William Heath (March 2, 1737 - January 24, 1814) was an American farmer, soldier, and political leader from Massachusetts who served as a major general in the Continental Army during the American Revolutionary War.

==Life and career==
Heath made his home for his entire life at his family's farm in Roxbury, Massachusetts (present day Jamaica Plain, Massachusetts, part of the city of Boston). He was born on a farm that had been settled in 1636 by his ancestors. He became active in the militia, and was a captain of the Roxbury Company of the Suffolk County militia regiment in 1760. By 1770 he was the regiment's colonel and its commanding officer.

In 1765 he was elected as a member of the Ancient and Honorable Artillery Company of Massachusetts and was elected as the company's lieutenant in 1768 and as its captain in 1770.

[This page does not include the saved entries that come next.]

(** C4, as the specification states it, fails. The report that the hook
    returns has the fields [steady_state], [distribution] and
    [average_streaks]. The statistics panel does not read
    [steady_state]: without that field it does the same; it reads
    [steadyState], which the report does not have, so that on the report
    as it is it throws, and with that field added it reads the
    statistics. *)
Lemma panel_cannot_read_the_report :
  let r := Aggregator.report Fixtures.measured_steady_state
             Fixtures.measured_distribution Fixtures.measured_streaks in
  fst (getStatistics Fixtures.aggregator_hook (initial tt)) = Normal r /\
  r !! "steady_state" = Some Fixtures.measured_steady_state /\
  r !! "steadyState" = None /\
  StatisticsPanel.readStatistics r
  = Throw (VError "Cannot convert undefined or null to object") /\
  StatisticsPanel.readStatistics (delete "steady_state" r)
  = StatisticsPanel.readStatistics r /\
  StatisticsPanel.readStatistics (<[ "steadyState" := ∅ ]> r)
  = Normal {| StatisticsPanel.distribution := Fixtures.measured_distribution;
              StatisticsPanel.steadyState := ∅;
              StatisticsPanel.averageStreaks := None |}.
Proof.
  cbn zeta. split; [reflexivity | split; [reflexivity | split; [reflexivity|]]].
  split; [|split]; vm_compute; reflexivity.
Qed.

(** C4, amended. For every successful call of the get-statistics
    operation the report that the hook returns is the object that the
    engine built, unchanged: an object with exactly the fields
    [steady_state], [distribution] and [average_streaks], each a map from
    state names to numbers. The statistics panel reads its prop under the
    field names [distribution], [steadyState] and [averageStreaks] and no
    others, and needs the first two: in the report as it is it finds
    [distribution], finds neither [steadyState] nor [averageStreaks], and
    throws. *)
Theorem report_fields_and_panel_fields {Engine : Type}
  (statistics :
     Engine -> completion (gmap string number * gmap string number * gmap string number))
  (process : string -> M Engine MatrixData)
  (simulate : number -> string -> M Engine (list SimulationDay))
  (h : Hook Engine) (w : World Engine) (r : Report) :
  wasmModule h = Some (Aggregator.wasm Engine statistics process simulate) ->
  fst (getStatistics h w) = Normal r ->
  (exists steady_state distribution average_streaks,
     statistics (engine w) = Normal (steady_state, distribution, average_streaks) /\
     r = Aggregator.report steady_state distribution average_streaks /\
     r !! "steady_state" = Some steady_state /\
     r !! "distribution" = Some distribution /\
     r !! "average_streaks" = Some average_streaks) /\
  dom r = ({[ "steady_state"; "distribution"; "average_streaks" ]} : gset string) /\
  (r !! "steadyState" = None /\ r !! "averageStreaks" = None) /\
  StatisticsPanel.readStatistics r
  = Throw (VError "Cannot convert undefined or null to object") /\
  (forall o o' : StatisticsPanel.object,
     o !! "distribution" = o' !! "distribution" ->
     o !! "steadyState" = o' !! "steadyState" ->
     o !! "averageStreaks" = o' !! "averageStreaks" ->
     StatisticsPanel.readStatistics o = StatisticsPanel.readStatistics o') /\
  (forall o : StatisticsPanel.object,
     (exists read, StatisticsPanel.readStatistics o = Normal read) <->
     is_Some (o !! "distribution") /\ is_Some (o !! "steadyState")).
Proof.
  intros Hm Hcall.
  destruct (getStatistics_returns h w r Hcall) as (wasm & Hm' & _ & Hr).
  rewrite Hm in Hm'. injection Hm' as <-.
  cbn [get_statistics Aggregator.wasm] in Hr. unfold Aggregator.get_statistics in Hr.
  destruct (statistics (engine w)) as [[[steady_state distribution] average_streaks]|err]
    eqn:Es; [|discriminate Hr].
  cbn in Hr. injection Hr as <-.
  destruct (panel_reads_of_report steady_state distribution average_streaks)
    as (Hd & Hs & Ha).
  split; [|split; [apply report_keys | split; [split; assumption | split; [|split]]]].
  - exists steady_state, distribution, average_streaks.
    split; [reflexivity | split; [reflexivity | split; [|split; [exact Hd|]]]].
    + unfold Aggregator.report. apply lookup_insert_eq.
    + unfold Aggregator.report. rewrite !lookup_insert_ne by discriminate.
      apply lookup_singleton_eq.
  - unfold StatisticsPanel.readStatistics. rewrite Hd, Hs. reflexivity.
  - exact readStatistics_fields.
  - exact readStatistics_succeeds.
Qed.

Lemma report_fields_and_panel_fields_witness :
  exists r,
    fst (getStatistics Fixtures.aggregator_hook (initial tt)) = Normal r /\
    dom r = ({[ "steady_state"; "distribution"; "average_streaks" ]} : gset string) /\
    StatisticsPanel.readStatistics r
    = Throw (VError "Cannot convert undefined or null to object").
Proof.
  destruct (fst (getStatistics Fixtures.aggregator_hook (initial tt))) as [r|err] eqn:E;
    [|discriminate E].
  destruct (report_fields_and_panel_fields (fun _ => Fixtures.measured)
              (fun _ => throw VOther) (fun _ _ => throw VOther)
              Fixtures.aggregator_hook (initial tt) r eq_refl E)
    as (_ & Hdom & _ & Hread & _).
  exists r. split; [reflexivity | split; assumption].
Defined.

(** C6, as the specification states it, fails. Matrix building may give
    the states Sunny and Snowy; the simulation control still offers Sunny,
    Rainy and Cloudy, so that Snowy cannot be chosen and Rainy can, and a
    report has no key for Snowy. *)
Lemma alpine_states_are_not_the_offered_ones :
  states Fixtures.alpine = ["Sunny"; "Snowy"] /\
  SimulationControl.initialStateOptions <> states Fixtures.alpine /\
  ~ In "Snowy" SimulationControl.initialStateOptions /\
  (In "Rainy" SimulationControl.initialStateOptions /\
   ~ In "Rainy" (states Fixtures.alpine)) /\
  StateProbabilities_object (steady_state Fixtures.report) !! "Snowy" = None /\
  StateProbabilities_object (steady_state Fixtures.report) !! "snowy" = None.
Proof.
  split; [reflexivity | split; [discriminate | split; [|split; [split|split]]]].
  - cbn. intros [H|[H|[H|[]]]]; discriminate.
  - right. left. reflexivity.
  - cbn. intros [H|[H|[]]]; discriminate.
  - reflexivity.
  - reflexivity.
Qed.

(** C6, amended. The wrapper of the simulate operation passes any string
    on as the initial state. The simulation control, whatever matrix the
    application holds, offers exactly the three states Sunny, Rainy and
    Cloudy, and every simulation that it starts begins in one of them;
    and the objects of the statistics report have exactly the keys
    [sunny], [rainy] and [cloudy]. *)
Theorem states_are_the_three_named {Engine : Type}
  (h : Hook Engine) (wasm : WASMModule Engine) (w : World Engine)
  (days : number) (initialState : string)
  (es : list SimulationControl.Event) (p : StateProbabilities) :
  wasmModule h = Some wasm -> isReady h = true ->
  Forall SimulationControl.possible es ->
  (exists b, calls (snd (runSimulation h days initialState w))
             = (calls w ++ [(RunSimulation days initialState, b)])%list) /\
  SimulationControl.initialStateOptions = ["Sunny"; "Rainy"; "Cloudy"] /\
  (forall d s,
     In (d, s) (SimulationControl.simulated
                  (SimulationControl.interact es SimulationControl.initial)) ->
     In s ["Sunny"; "Rainy"; "Cloudy"]) /\
  dom (StateProbabilities_object p) = ({[ "sunny"; "rainy"; "cloudy" ]} : gset string).
Proof.
  intros Hm Hr Hes. split; [|split; [reflexivity | split]].
  - rewrite (UseMarkovChainFacts.runSimulation_ready h wasm _ _ _ Hm Hr).
    apply (UseMarkovChainFacts.forwarded_world h).
  - intros d s Hin.
    destruct (SimulationControlFacts.sound_interact es SimulationControl.initial Hes
                SimulationControlFacts.sound_initial) as (_ & _ & Hsim).
    rewrite List.Forall_forall in Hsim. apply (Hsim (d, s) Hin).
  - apply StateProbabilities_keys.
Qed.

Lemma states_are_the_three_named_witness :
  let es := [SimulationControl.ChangeInitialState "Rainy";
             SimulationControl.ChangeDays "7";
             SimulationControl.Click
               {| SimulationControl.isSimulating := false;
                  SimulationControl.disabled := false |}] in
  SimulationControl.simulated
    (SimulationControl.interact es SimulationControl.initial) = [(7%float, "Rainy")] /\
  (forall d s,
     In (d, s) (SimulationControl.simulated
                  (SimulationControl.interact es SimulationControl.initial)) ->
     In s ["Sunny"; "Rainy"; "Cloudy"]).
Proof.
  cbn zeta. split; [reflexivity|].
  apply (states_are_the_three_named
           {| wasmModule := Some Fixtures.canned; isReady := true; error := None |}
           Fixtures.canned (initial tt) 7%float "Snowy" _
           (steady_state Fixtures.report)).
  - reflexivity.
  - reflexivity.
  - constructor; [right; left; reflexivity|]. repeat constructor.
Defined.

End ReportFacts.

(** ** The application and the data fetcher *)

Module AppFacts.
Import JS UseMarkovChain.
#[local] Open Scope list_scope.

(** When [processData] rejects, the data fetcher records the message,
    stops processing, and has called nothing but [processData]. *)
Lemma handleProcessData_rejected
  (JSON_stringify : UseWeatherAPI.WeatherAPIResponse -> string)
  (processData : string -> completion MatrixData)
  (onDataFetched : MatrixData -> completion unit)
  (during : DataFetcher.World -> DataFetcher.World)
  (data : UseWeatherAPI.WeatherAPIResponse) (err : value) (w : DataFetcher.World) :
  processData (JSON_stringify data) = Throw err ->
  (forall x, DataFetcher.calls (during x) = DataFetcher.calls x) ->
  let w' := snd (DataFetcher.handleProcessData JSON_stringify processData
                   onDataFetched during (Some data) w) in
  DataFetcher.processingError w'
    = Some (message_or err "Failed to process weather data") /\
  DataFetcher.isProcessing w' = false /\
  DataFetcher.calls w'
    = DataFetcher.calls w ++ [DataFetcher.ProcessData (JSON_stringify data)].
Proof.
  intros Hreject Hduring. cbn zeta.
  unfold DataFetcher.handleProcessData, try_finally, try_catch,
    DataFetcher.awaitProcessData, settle, mbind, M_bind.
  cbn. rewrite Hreject. cbn. rewrite Hduring. cbn.
  repeat split; reflexivity.
Qed.

(** When [runSimulation] rejects, the application records the message,
    stops loading, and does not write the simulation results. *)
Lemma handleSimulation_rejected
  (runSimulation : number -> string -> completion (list SimulationDay))
  (during : App.World -> App.World)
  (days : number) (initialState : string) (err : value)
  (matrix : MatrixData) (w : App.World) :
  App.transitionMatrix (App.state w) = Some matrix ->
  runSimulation days initialState = Throw err ->
  (forall x, App.simulationResults (App.state (during x))
             = App.simulationResults (App.state x)) ->
  let w' := snd (App.handleSimulation runSimulation during days initialState w) in
  App.error (App.state w') = Some (message_or err "Failed to run simulation") /\
  App.simulationResults (App.state w') = App.simulationResults (App.state w) /\
  App.isLoading (App.state w') = false.
Proof.
  intros Hmatrix Hreject Hduring. cbn zeta.
  unfold App.handleSimulation, try_finally, try_catch,
    App.awaitRunSimulation, settle, gets, mbind, M_bind.
  rewrite Hmatrix. cbn. rewrite Hreject. cbn. rewrite Hduring. cbn.
  repeat split; reflexivity.
Qed.

(** C8. When a wrapped engine call rejects, the calling component records
    the error and leaves the results as they were. If [processData]
    rejects, [DataFetcher] sets the processing error and calls
    [onDataFetched] not at all; if [runSimulation] rejects, the
    [handleSimulation] of [App] sets the error message and leaves
    [simulationResults] as it was. Other handlers may run while the
    promise is pending ([fetching], [simulating]); what is stated is what
    this call does, so they are taken to make no calls of the props and
    no writes of the results of their own. *)
Theorem rejected_call_is_recorded_and_results_kept
  (JSON_stringify : UseWeatherAPI.WeatherAPIResponse -> string)
  (processData : string -> completion MatrixData)
  (onDataFetched : MatrixData -> completion unit)
  (fetching : DataFetcher.World -> DataFetcher.World)
  (data : UseWeatherAPI.WeatherAPIResponse) (err1 : value) (f : DataFetcher.World)
  (runSimulation : number -> string -> completion (list SimulationDay))
  (simulating : App.World -> App.World)
  (days : number) (initialState : string) (err2 : value)
  (matrix : MatrixData) (a : App.World) :
  processData (JSON_stringify data) = Throw err1 ->
  (forall x, DataFetcher.calls (fetching x) = DataFetcher.calls x) ->
  App.transitionMatrix (App.state a) = Some matrix ->
  runSimulation days initialState = Throw err2 ->
  (forall x, App.simulationResults (App.state (simulating x))
             = App.simulationResults (App.state x)) ->
  let f' := snd (DataFetcher.handleProcessData JSON_stringify processData
                   onDataFetched fetching (Some data) f) in
  let a' := snd (App.handleSimulation runSimulation simulating days initialState a) in
  (DataFetcher.processingError f'
     = Some (message_or err1 "Failed to process weather data") /\
   forall m, ~ In (DataFetcher.OnDataFetched m)
                  (skipn (length (DataFetcher.calls f)) (DataFetcher.calls f'))) /\
  (App.error (App.state a') = Some (message_or err2 "Failed to run simulation") /\
   App.simulationResults (App.state a') = App.simulationResults (App.state a)).
Proof.
  intros Hpd Hfetching Hmatrix Hrs Hsimulating. cbn zeta. split.
  - destruct (handleProcessData_rejected JSON_stringify processData onDataFetched
                fetching data err1 f Hpd Hfetching) as (Herr & _ & Hcalls).
    split; [exact Herr|].
    intros m. rewrite Hcalls, skipn_app, skipn_all, Nat.sub_diag. cbn.
    intros [H|[]]. discriminate.
  - destruct (handleSimulation_rejected runSimulation simulating days initialState
                err2 matrix a Hmatrix Hrs Hsimulating) as (Herr & Hres & _).
    split; assumption.
Qed.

In December 1774 the revolutionary government in Massachusetts commissioned him as a brigadier general. He commanded Massachusetts forces during the last stage of the Battle of Lexington and Concord in April 1775. As the siege of Boston began, Heath devoted himself to training the militia involved in the siege. In June of that year, Massachusetts named him a major general in the state troops, and the Continental Congress commissioned him a brigadier general in the newly formed Continental Army.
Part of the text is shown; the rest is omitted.